Updated: Dec 8, 2020
There are a million quotes out there that convey the importance of the mind in our physical pursuits.
“Whether you think you can or you think you can’t, you are right”
“Sport is 90% mental and 10% physical”
“Where there’s a will there’s a way”
What none of these quotes show is that cultivating the mental resilience, strength, and confidence to go out there and perform your best is absolutely a critical component of training. Whether you are consciously training for this purpose with mindfulness techniques and neuroplasticity exercise or you are unconsciously building confidence in your abilities through a thoughtful and well-designed training plan, the mental component of your training cannot be overlooked or underestimated if you want to be successful in your goals.
I have, at times, been very successful using the tools below and seen huge benefits to my training and racing.
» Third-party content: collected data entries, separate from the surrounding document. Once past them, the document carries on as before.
(* ===== verification/Peer.v ===== *)
(** * The peer table (src/peer.go)

    Per-peer configuration, the lazy-push queue, the token bucket and the tree-edge
    flag. A time is its number of nanoseconds. The fields of [peerCtx] that no code
    reads (RTT, keepalives, last-seen stamps) are left out. *)
From S2P Require Import Prelude Types.

(** [type PerPeerConfig struct]. *)
Record PerPeerConfig := mkPeerConfig {
  AdaptiveInterval : Z;
  BackpressureMax : Z;
  BandwidthCap : Z;
  EgressTokens : Z;
  PriorityClass : Z
}.

(** [func DefaultPerPeerConfig() PerPeerConfig]. *)
Definition DefaultPerPeerConfig : PerPeerConfig := mkPeerConfig (5 * Second) 256 0 0 0.

(** [type lazyEntry struct]. *)
Record lazyEntry := mkLazy {
  l_topic : Topic;
  l_nodeID : NodeID;
  l_hlc : Z;
  l_bodyHash : bytes;
  l_queuedAt : Z
}.

(** [type peerCtx struct]. [lastRefill] is [None] while it is the zero time. *)
Record peerCtx := mkPeer {
  p_id : NodeID;
  p_cfg : PerPeerConfig;
  lazyQueue : list lazyEntry;
  isTreeEdge : bool;
  tokens : Z;
  lastRefill : option Z
}.

(** [type peerTable struct]. *)
Record peerTable := mkPeers {
  ctxBy : gmap NodeID peerCtx;
  configFn : NodeID -> PerPeerConfig
}.

(** [func newPeerTable]. *)
Definition newPeerTable (fn : option (NodeID -> PerPeerConfig)) : peerTable :=
  mkPeers ∅ (default (fun _ => DefaultPerPeerConfig) fn).

Definition put_peer (pt : peerTable) (id : NodeID) (p : peerCtx) : peerTable :=
  mkPeers (<[id := p]> (ctxBy pt)) (configFn pt).

Definition set_queue (p : peerCtx) q : peerCtx :=
  mkPeer (p_id p) (p_cfg p) q (isTreeEdge p) (tokens p) (lastRefill p).
Definition set_edge (p : peerCtx) b : peerCtx :=
  mkPeer (p_id p) (p_cfg p) (lazyQueue p) b (tokens p) (lastRefill p).
Definition set_bucket (p : peerCtx) t r : peerCtx :=
  mkPeer (p_id p) (p_cfg p) (lazyQueue p) (isTreeEdge p) t r.

(** [func (pt *peerTable) Ensure(id NodeID) *peerCtx]: the table, which now holds the
    peer, and the peer. *)
Definition Ensure (pt : peerTable) (id : NodeID) : peerTable * peerCtx :=
  match ctxBy pt !! id with
  | Some p => (pt, p)
  | None => let p := mkPeer id (configFn pt id) [] false 0 None in (put_peer pt id p, p)
  end.

(** [func (pt *peerTable) Remove(id NodeID)]. *)
Definition Remove (pt : peerTable) (id : NodeID) : peerTable :=
  mkPeers (delete id (ctxBy pt)) (configFn pt).

(** [func (pt *peerTable) SetTreeEdge(id NodeID, isEdge bool)]. *)
Definition SetTreeEdge (pt : peerTable) (id : NodeID) (isEdge : bool) : peerTable :=
  let '(pt, p) := Ensure pt id in put_peer pt id (set_edge p isEdge).

(** [func (pt *peerTable) Snapshot(id NodeID) PerPeerConfig]. *)
Definition Snapshot (pt : peerTable) (id : NodeID) : PerPeerConfig :=
  match ctxBy pt !! id with Some p => p_cfg p | None => configFn pt id end.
Hell, during any Ultra-marathon I have run, I have always told my crew that their most important job is to make me smile. (pictured below they did a good job and I was all smiles... and finger guns at the during the Leadville 100)
Keep me positive, keep me smiling, and I will keep my legs moving.
(seriously, this 2018 paper in the "Psychology of Sport and Exercise" covered this exact topic. They examined the effects of smiling and frowning on exercise)
Every time you push past that thought of “it’s too cold” or “my legs are a little sore,” you are building the mental resilience needed to push a bit harder than the other girl late in a race. Every time you tell yourself “You’ve got this” or “stay with it” during a hard interval, you are building your skills of positive self-talk that will help you when you are staring at the “wall” at mile 20 of a marathon.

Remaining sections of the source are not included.